Personal Library

Guide - Deployment Solr Cloud Server

Introduction

The Solr server can run in cloud mode (using the new collections API) and in stand-alone mode (using the Core API as before). The new ICM connector uses the collection API, thus requiring the Solr server running in Solr cloud mode.

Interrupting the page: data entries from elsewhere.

(** *** Roles and permissions *)

(** [declared.some(x => held.includes(x))] *)
Definition anyHeld (declared held : list string) : bool :=
  existsb (fun x => existsb (String.eqb x) held) declared.

Definition evaluateRoleBased (condition : Condition.t) (context : Context.t)
  : Result bool :=
  match Condition.roles condition with
  | None | Some [] => Ok false
  | Some roles => Ok (anyHeld roles (User.roles (Context.user context)))
  end.

Definition evaluatePermissionBased (condition : Condition.t) (context : Context.t)
  : Result bool :=
  match Condition.permissions condition with
  | None | Some [] => Ok false
  | Some permissions =>
      Ok (anyHeld permissions (User.permissions (Context.user context)))
  end.

(** *** Composite conditions and the dispatcher *)

(** [evaluateComposite], with the evaluator it calls on each member as
    an argument.  The guard on [conditions] stands before the [try]. *)
Definition evaluateComposite
    (evaluateMember : option Condition.t -> Result bool)
    (condition : Condition.t) : Result bool :=
  match Condition.conditions condition with
  | None | Some [] => Ok false
  | Some conditions =>
      tryCatch
        (bindR (promiseAll evaluateMember conditions) (fun results =>
         match Condition.logic condition with
         | Some "OR" => Ok (existsb (fun r => r) results)
         | _ => Ok (forallb (fun r => r) results)
         end))
        (fun _ => false)
  end.
Lemma CreateProject_over_quota env s workspaceID userID req :
  count_rows (workspace_projects s workspaceID) >= maxProjectsPerWorkspace →
  ∃ e, projectService_CreateProject env workspaceID userID req s = (Err e, s)
       ∧ (fails env (SELECT_FIRST workspaces_t) = false →
          fails env (SELECT_FIRST workspace_members_t) = false →
          fails env (SELECT_COUNT projects_t) = false →
          (∃ w, head (filter (workspace_id_where workspaceID) (workspaces s)) = Some w) →
          member_with_role s workspaceID userID WorkspaceRoleMember →
          e = services_ErrQuotaExceeded).
Proof.
  intros Hq.
  unfold projectService_CreateProject, bind, catch.
  rewrite workspaceRepository_GetByID_run.
  destruct (fails env (SELECT_FIRST workspaces_t)); [other_error|].
  destruct (head (filter (workspace_id_where _) _)) as [w|]; [|other_error].
  rewrite GetByWorkspaceAndUser_run.
  destruct (fails env (SELECT_FIRST workspace_members_t)); [other_error|].
  destruct (head (filter (member_where _ _) _)) as [m|] eqn:Hm; [|other_error].
  destruct (hasRequiredRole _ _) eqn:Hrole; cbn [negb]; [|other_error].
  rewrite CountByWorkspace_run.
  destruct (fails env (SELECT_COUNT projects_t)); [other_error|].
  rewrite bool_decide_eq_true_2 by done.
  by eexists.
Qed.

(** C7. With ten or more live workspaces of the tenant, [CreateWorkspace]
    fails and creates nothing, with [ErrQuotaExceeded] when the count can be
    read; with fewer (nine, say), a tenant ID, a fresh name and a reachable
    database it succeeds and adds the workspace with its owner. With fifty
    or more live projects in the workspace, [CreateProject] fails and
    creates nothing, with [ErrQuotaExceeded] for a member of the existing
    workspace. *)
Theorem quota_boundary :
  (∀ env s tenantID userID req,
      count_rows (tenant_workspaces s tenantID) >= maxWorkspacesPerTenant →
      ∃ e, workspaceService_CreateWorkspace env tenantID userID req s = (Err e, s)
           ∧ (fails env (SELECT_COUNT workspaces_t) = false →
              fails env (SELECT_FIND workspaces_t) = false →
              e = services_ErrQuotaExceeded))
  ∧ (∀ env s tenantID userID req,
        count_rows (tenant_workspaces s tenantID) < maxWorkspacesPerTenant →
        tenantID ≠ "" →
        database_reachable env →
        filter (fun w => Workspace_TenantID w = tenantID
                         ∧ Workspace_Name w = CreateWorkspaceRequest_Name req
                         ∧ Workspace_DeletedAt w = None) (workspaces s) = [] →
        (∀ m, m ∈ workspace_members s →
              WorkspaceMember_WorkspaceID m ≠ gen_random_uuid env (uuid_seq s)) →
        ∃ workspace s',
          workspaceService_CreateWorkspace env tenantID userID req s = (Ok workspace, s')
          ∧ workspaces s' = workspaces s ++ [workspace]
          ∧ workspace_members s'
            = workspace_members s
              ++ [mkWorkspaceMember (Workspace_ID workspace) userID WorkspaceRoleOwner
                                    (time_Now env)]
          ∧ Workspace_TenantID workspace = tenantID
          ∧ Workspace_Name workspace = CreateWorkspaceRequest_Name req
          ∧ Workspace_DeletedAt workspace = None)
  ∧ (∀ env s workspaceID userID req,
        count_rows (workspace_projects s workspaceID) >= maxProjectsPerWorkspace →
        ∃ e, projectService_CreateProject env workspaceID userID req s = (Err e, s)
             ∧ (fails env (SELECT_FIRST workspaces_t) = false →
                fails env (SELECT_FIRST workspace_members_t) = false →
                fails env (SELECT_COUNT projects_t) = false →
                (∃ w, head (filter (workspace_id_where workspaceID) (workspaces s)) = Some w) →
                member_with_role s workspaceID userID WorkspaceRoleMember →
                e = services_ErrQuotaExceeded)).
Proof.
  split; [|split].
  - apply CreateWorkspace_over_quota.
  - apply CreateWorkspace_under_quota.
  - apply CreateProject_over_quota.
Qed.

Lemma quota_boundary_witness :
  workspaceService_CreateWorkspace (example_env nothing_fails) "t1" "alice"
    (mkCreateWorkspaceRequest "Eleventh" "" None) (busy_store 9 0)
  = (Err services_ErrQuotaExceeded, busy_store 9 0)
  ∧ (∃ workspace s',
        workspaceService_CreateWorkspace (example_env nothing_fails) "t1" "alice"
          (mkCreateWorkspaceRequest "Tenth" "" None) (busy_store 8 0)
        = (Ok workspace, s')
        ∧ workspaces s' = workspaces (busy_store 8 0) ++ [workspace])
  ∧ projectService_CreateProject (example_env nothing_fails) "ws-1" "bob"
      (mkCreateProjectRequest "One too many" "" None) (busy_store 0 49)
    = (Err services_ErrQuotaExceeded, busy_store 0 49).
Proof.
  split; [|split].
  - destruct (proj1 quota_boundary (example_env nothing_fails) (busy_store 9 0)
                "t1" "alice" (mkCreateWorkspaceRequest "Eleventh" "" None))
      as (e & He & Herr).
    + vm_compute. discriminate.
    + rewrite He, Herr; reflexivity.
  - destruct (proj1 (proj2 quota_boundary) (example_env nothing_fails) (busy_store 8 0)
                "t1" "alice" (mkCreateWorkspaceRequest "Tenth" "" None))
      as (w & s' & Hrun & Hrows & _).
    + vm_compute. reflexivity.
    + discriminate.
    + repeat split.
    + reflexivity.
    + intros m Hm. vm_compute in Hm.
      repeat (apply elem_of_cons in Hm as [->|Hm]; [discriminate|]).
      inversion Hm.
    + by exists w, s'.
  - destruct (proj2 (proj2 quota_boundary) (example_env nothing_fails) (busy_store 0 49)
                "ws-1" "bob" (mkCreateProjectRequest "One too many" "" None))
      as (e & He & Herr).
    + vm_compute. discriminate.
    + rewrite He, Herr; try reflexivity.
      * by eexists.
      * eexists. split; reflexivity.
Defined.

(** ** C8: deletes blocked by children *)

Lemma projectRepository_GetByID_run env id s :
  projectRepository_GetByID env id s =
  if fails env (SELECT_FIRST projects_t) then (Err io_failure, s)
  else match head (filter (project_id_where id) (projects s)) with
       | None => (Err repositories_ErrProjectNotFound, s)
       | Some p => if fails env (SELECT_FIND workspaces_t) then (Err io_failure, s)
                   else (Ok (preload_Workspace s p), s)
       end.
Proof.
  unfold projectRepository_GetByID, bind, round_trip, read.
  destruct (fails env (SELECT_FIRST _)); [done|].
  destruct (head _); [|done]. by destruct (fails env (SELECT_FIND _)).
Qed.

Lemma airtableBaseRepository_List_run env flt s :
  ∃ r, airtableBaseRepository_List env flt s = (r, s)
       ∧ (∀ rows total, r = Ok (rows, total) →
            total = count_rows (filter (base_filter_where env flt) (airtable_bases s)))
       ∧ (fails env (SELECT_COUNT airtable_bases_t) = false →
          fails env (SELECT_FIND airtable_bases_t) = false →
          fails env (SELECT_FIND projects_t) = false →
          fails env (SELECT_FIND workspaces_t) = false →
          ∃ rows, r = Ok (rows, count_rows (filter (base_filter_where env flt)
                                                   (airtable_bases s)))).
Proof.
  unfold airtableBaseRepository_List, bind, read, ret, round_trip.
  destruct (fails env (SELECT_COUNT _)); [by eexists; split; [|split; [|intros [=]]]|].
  destruct (paging _ _ _) as [offset pageSize].
  destruct (fails env (SELECT_FIND airtable_bases_t));
    [by eexists; split; [|split; [|intros _ [=]]]|].
  destruct (fails env (SELECT_FIND projects_t));
    [by eexists; split; [|split; [|intros _ _ [=]]]|].
  destruct (fails env (SELECT_FIND workspaces_t));
    [by eexists; split; [|split; [|intros _ _ _ [=]]]|].
  eexists; split; [done|]. split; [by intros ?? [= _ <-]|]. intros. by eexists.
Qed.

The official documentation can be found here:

Solr 8 reference guide
General documentation resources (may need to change version number)

References

Single Server Installation for Development

Windows

The following steps have to be executed:

Download the Solr package from an Apache download mirror, see Solr 8
Unpack the package to a directory, e.g., c:\dev\solr.
Start a command line (Java environment needs to work; test with java -version) at c:\dev\solr\bin.
Test run the Solr Cloud server (start the Solr server with the cloud example). The questions can be answered with the default values (just hit the <return> key).
```
solr start -e cloud
```

Linux

The Following steps have to be executed:

Install Oracle or Open JDK latest version (see Requirements for further details)
Fetch the Solr package.
Download the Solr package from an Apache download mirror, see Solr 8.
Unpack the package to a directory, e.g., /opt/solr.
Test run the Solr Cloud server (start the Solr server with the cloud example).
The questions can be answered with the default values (just hit the Enter key).
```
./solr start -e cloud
```

Run Solr Cloud for Development

These steps refer to windows. For Linux, the corresponding native script should be used!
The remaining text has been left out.